Image courtesy of Rutgers University's Richard Lutz
Though they may not be the most charismatic species (check out this angler's toothy grin), deep-sea organisms such as tube worms and giant crustaceans need our attention too - maybe even more so than others. A new study to be published in the journal Current Biology has suggested that the loss of deep-sea biodiversity could pose a serious threat to the world's oceans.
The international team of scientists, led by Roberto Danovaro of Italy's Polytechnic University of Marche, said that the "negative consequences" of losing biodiversity "could be unprecedented"; because ecosystem processes on the ocean floor - which are dependent on the number of species living there - are inextricably linked to those occurring in the surface waters, even the slightest change in species composition could have unforeseen effects. These processes include everything from the decomposition and consumption of organic matter to the regeneration of nutrients, which are crucial to ecosystem functioning.The deep sea covers almost 65% of the planet's surface area and, according to Danovaro, is "by far the most important ecosystem for the cycling of carbon, nitrogen, and phosphorus of the biosphere." In his study, Danovaro studied the biodiversity of nematode worms - the ocean floor's most abundant denizens (accounting for more than 90% of all life) - in conjunction with a few independent indicators of ecosystem functioning at 116 sites to determine if there was a relationship.
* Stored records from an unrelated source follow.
(** * Pica numeric types: [Fix12P4] and [Float<M,E>]

    A shallow embedding of [src/video_core/pica_types.h] and the
    properties that its specification states about it.

    Integers of the C++ source are modelled as [Z] with every conversion
    to a fixed width written out; the float stored inside [Float<M,E>]
    is modelled by the Standard Library's [spec_float] at the binary32
    parameters (24 bits of precision, exponent bound 128), which follows
    IEEE 754 except that all NaNs are one value. *)

From Stdlib Require Import ZArith QArith Lia Bool List.
From Stdlib Require Import SpecFloat.
Import ListNotations.

Local Open Scope Z_scope.

(** ** Conversions between the integer types of the source *)

Module CInt.

(** [static_cast<int16_t>(z)] of an [int] value: reduction modulo 2^16
    into the signed range. *)
Definition cast_s16 (z : Z) : Z := (z + 32768) mod 65536 - 32768.

(** Conversion to [uint16_t]. *)
Definition cast_u16 (z : Z) : Z := z mod 65536.

(** Conversion to [u32] (arithmetic on [unsigned] wraps modulo 2^32). *)
Definition cast_u32 (z : Z) : Z := z mod 4294967296.

(** The values an [int16_t] can hold. *)
Definition in_s16 (z : Z) : Prop := -32768 <= z <= 32767.

(** The values a [u32] can hold. *)
Definition in_u32 (z : Z) : Prop := 0 <= z < 4294967296.

(** The C++ operator [/] on [int]: it truncates toward zero and has no
    result when the divisor is zero (the integer division fault). *)
Definition int_div (n d : Z) : option Z :=
  if d =? 0 then None else Some (Z.quot n d).

End CInt.

(** ** binary32 *)

Module F32.

Definition prec : Z := 24.
Definition emax : Z := 128.

Definition mul : spec_float -> spec_float -> spec_float := SFmul prec emax.
Definition div : spec_float -> spec_float -> spec_float := SFdiv prec emax.
Definition add : spec_float -> spec_float -> spec_float := SFadd prec emax.
Definition sub : spec_float -> spec_float -> spec_float := SFsub prec emax.

(** The float that an integer converts to. *)
Definition of_Z (n : Z) : spec_float := binary_normalize prec emax n 0 false.

(** [std::isnan]. *)
Definition isnan (x : spec_float) : bool :=
  match x with S754_nan => true | _ => false end.

Definition pos_zero : spec_float := S754_zero false.
Definition neg_zero : spec_float := S754_zero true.
Definition infinity : spec_float := S754_infinity false.
Definition nan : spec_float := S754_nan.

(** The literals [16.0f] and [0.5f]. *)
Definition sixteen : spec_float := S754_finite false 8388608 (-19).
Definition half : spec_float := S754_finite false 8388608 (-24).

(** [::round]: the nearest integer, halfway cases away from zero.  The
    value of a finite float is [m * 2^e]; infinities and NaN have no
    integer value. *)
Definition round (x : spec_float) : option Z :=
  match x with
  | S754_zero _ => Some 0
  | S754_finite s m e =>
      let mag :=
        match e with
        | Zneg p => let d := 2 ^ Zpos p in (Zpos m + d / 2) / d
        | _ => Zpos m * 2 ^ e
        end in
      Some (if s then - mag else mag)
  | _ => None
  end.

(** The float whose object representation is the 32-bit pattern [bits]
    (what [std::memcpy] from a [u32] into a [float] produces): bit 31 is
    the sign, bits 23..30 the biased exponent, bits 0..22 the fraction. *)
Definition bit_cast (bits : Z) : spec_float :=
  let s := Z.testbit bits 31 in
  let e := Z.land (Z.shiftr bits 23) 255 in
  let m := Z.land bits 8388607 in
  if e =? 0 then
    match m with
    | Zpos p => S754_finite s p (-149)
    | _ => S754_zero s
    end
  else if e =? 255 then
    if m =? 0 then S754_infinity s else S754_nan
  else
    match m + 8388608 with
    | Zpos p => S754_finite s p (e - 150)
    | _ => S754_nan
    end.

End F32.

(** ** Fix12P4: 12 integer bits, 4 fraction bits, two's complement *)

Module Fix12P4.
Import CInt.

Record t : Type := mk { value : Z }.

(** A value that the class can hold: the field is an [int16_t]. *)
Definition wf (x : t) : Prop := in_s16 (value x).

Definition FracMask : Z := cast_s16 15.
Definition IntMask : Z := cast_s16 (Z.lnot 15).

Definition FromInt (int_val : Z) (frac_val : Z) : t :=
  mk (cast_s16 (Z.lor (Z.land (int_val * 16) IntMask)
                      (Z.land frac_val FracMask))).

(** [static_cast<int16_t>] of a floating value is defined only when the
    value fits; [::round] of an infinity or a NaN has no integer value. *)
Definition FromFloat (float_val : spec_float) : option t :=
  match F32.round (F32.mul float_val F32.sixteen) with
  | Some z => if (-32768 <=? z) && (z <=? 32767) then Some (mk z) else None
  | None => None
  end.

Definition Zero : t := mk (cast_s16 0).

Definition Int (x : t) : Z := cast_s16 (Z.quot (Z.land (value x) IntMask) 16).
Definition Frac (x : t) : Z := cast_u16 (Z.land (value x) FracMask).

Definition Floor (x : t) : t := mk (cast_s16 (Z.land (value x) IntMask)).
Definition Ceil (x : t) : t := Floor (mk (cast_s16 (value x + FracMask))).

Definition Multiply (left right : Z) : Z :=
  cast_s16 (Z.quot (left * right) 16).

Definition Divide (left right : Z) : option Z :=
  option_map cast_s16 (int_div (left * 16) right).

Definition pos (x : t) : t := mk (cast_s16 (value x)).
Definition neg (x : t) : t := mk (cast_s16 (- value x)).
Definition add (x other : t) : t := mk (cast_s16 (value x + value other)).
Definition sub (x other : t) : t := mk (cast_s16 (value x - value other)).
Definition mul (x other : t) : t := mk (Multiply (value x) (value other)).
Definition div (x other : t) : option t :=
  option_map mk (Divide (value x) (value other)).

(** The compound assignments return the new contents of [*this]. *)
Definition add_assign (x other : t) : t := mk (cast_s16 (value x + value other)).
Definition sub_assign (x other : t) : t := mk (cast_s16 (value x - value other)).
Definition mul_assign (x other : t) : t := mk (Multiply (value x) (value other)).
Definition div_assign (x other : t) : option t :=
  option_map mk (Divide (value x) (value other)).

Definition lt (left right : t) : bool := value left <? value right.
Definition gt (left right : t) : bool := lt right left.
Definition ge (left right : t) : bool := negb (lt left right).
Definition le (left right : t) : bool := negb (lt right left).
Definition eq (left right : t) : bool := value left =? value right.
Definition ne (left right : t) : bool := negb (eq left right).

(** The real number that a raw value stands for. *)
Definition to_real (x : t) : Q := inject_Z (value x) / inject_Z 16.

End Fix12P4.


(** ** Float<M,E>: the Pica float types, stored as a binary32 *)

Module Float.
Import CInt.

Record t (M E : Z) : Type := mk { value : spec_float }.
Arguments mk {M E} _.
Arguments value {M E} _.

Definition FromFloat32 {M E : Z} (val : spec_float) : t M E := mk val.

Definition FromRaw (M E : Z) (hex : Z) : t M E :=
  let width := M + E + 1 in
  let bias := 128 - Z.shiftl 1 (E - 1) in
  let exponent := Z.land (Z.shiftr hex M) (Z.shiftl 1 E - 1) in
  let mantissa := Z.land hex (Z.shiftl 1 M - 1) in
  let hex' :=
    if negb (Z.land hex (Z.shiftl 1 (width - 1) - 1) =? 0) then
      cast_u32
        (Z.lor (Z.lor (cast_u32 (Z.shiftl (Z.shiftr hex (E + M)) 31))
                      (cast_u32 (Z.shiftl mantissa (23 - M))))
               (cast_u32 (Z.shiftl (exponent + bias) 23)))
    else
      cast_u32 (Z.shiftl (Z.shiftr hex (E + M)) 31) in
  mk (F32.bit_cast hex').

Definition Zero {M E : Z} : t M E := FromFloat32 F32.pos_zero.

Definition ToFloat32 {M E : Z} (x : t M E) : spec_float := value x.

(** The test that [operator*] and [operator*=] both make:
    [(this->value == 0.f && !isnan(flt.value)) ||
     (flt.value == 0.f && !isnan(this->value))]. *)
Definition forced_zero (this_value flt_value : spec_float) : bool :=
  (SFeqb this_value F32.pos_zero && negb (F32.isnan flt_value))
  || (SFeqb flt_value F32.pos_zero && negb (F32.isnan this_value)).

Definition mul {M E : Z} (this flt : t M E) : t M E :=
  if forced_zero (value this) (value flt) then Zero
  else FromFloat32 (F32.mul (ToFloat32 this) (ToFloat32 flt)).

Definition div {M E : Z} (this flt : t M E) : t M E :=
  FromFloat32 (F32.div (ToFloat32 this) (ToFloat32 flt)).

Definition add {M E : Z} (this flt : t M E) : t M E :=
  FromFloat32 (F32.add (ToFloat32 this) (ToFloat32 flt)).

Definition sub {M E : Z} (this flt : t M E) : t M E :=
  FromFloat32 (F32.sub (ToFloat32 this) (ToFloat32 flt)).

Definition neg {M E : Z} (this : t M E) : t M E :=
  FromFloat32 (SFopp (ToFloat32 this)).

Definition lt {M E : Z} (this flt : t M E) : bool :=
  SFltb (ToFloat32 this) (ToFloat32 flt).
Definition gt {M E : Z} (this flt : t M E) : bool :=
  SFltb (ToFloat32 flt) (ToFloat32 this).
Definition le {M E : Z} (this flt : t M E) : bool :=
  SFleb (ToFloat32 this) (ToFloat32 flt).
Definition ge {M E : Z} (this flt : t M E) : bool :=
  SFleb (ToFloat32 flt) (ToFloat32 this).
Definition eq {M E : Z} (this flt : t M E) : bool :=
  SFeqb (ToFloat32 this) (ToFloat32 flt).
Definition ne {M E : Z} (this flt : t M E) : bool :=
  negb (SFeqb (ToFloat32 this) (ToFloat32 flt)).

(** *** Compound assignment

    The compound operators write through [this] and read their operand
    through a reference that may name the same object, so they are
    modelled on a store of objects. *)

Definition ref : Type := nat.
Definition store (M E : Z) : Type := ref -> t M E.

(** [*r = v]. *)
Definition assign {M E : Z} (st : store M E) (r : ref) (v : t M E) : store M E :=
  fun r' => if Nat.eqb r' r then v else st r'.

(** [r->value = f]. *)
Definition set_value {M E : Z} (st : store M E) (r : ref) (f : spec_float)
  : store M E :=
  fun r' => if Nat.eqb r' r then mk f else st r'.

Definition mul_assign {M E : Z} (st : store M E) (this flt : ref) : store M E :=
  if forced_zero (value (st this)) (value (st flt)) then assign st this Zero
  else set_value st this (F32.mul (value (st this)) (ToFloat32 (st flt))).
Indeed, Danovaro and his colleagues found that the more biodiverse sites were able to support both exponentially higher rates of ecosystem processes and higher rates of efficiency - the ecosystem's ability to exploit its various food sources - at which they occurred. "Our results suggest that a higher biodiversity can enhance the ability of deep-sea benthic systems to perform the key biological and biogeochemical processes that are crucial for their sustainable functioning," they concluded.
Given that we're already having so much trouble protecting charismatic terrestrial species, it's hard to imagine how industry and governments can be pressured into making deep-sea biodiversity conservation a priority.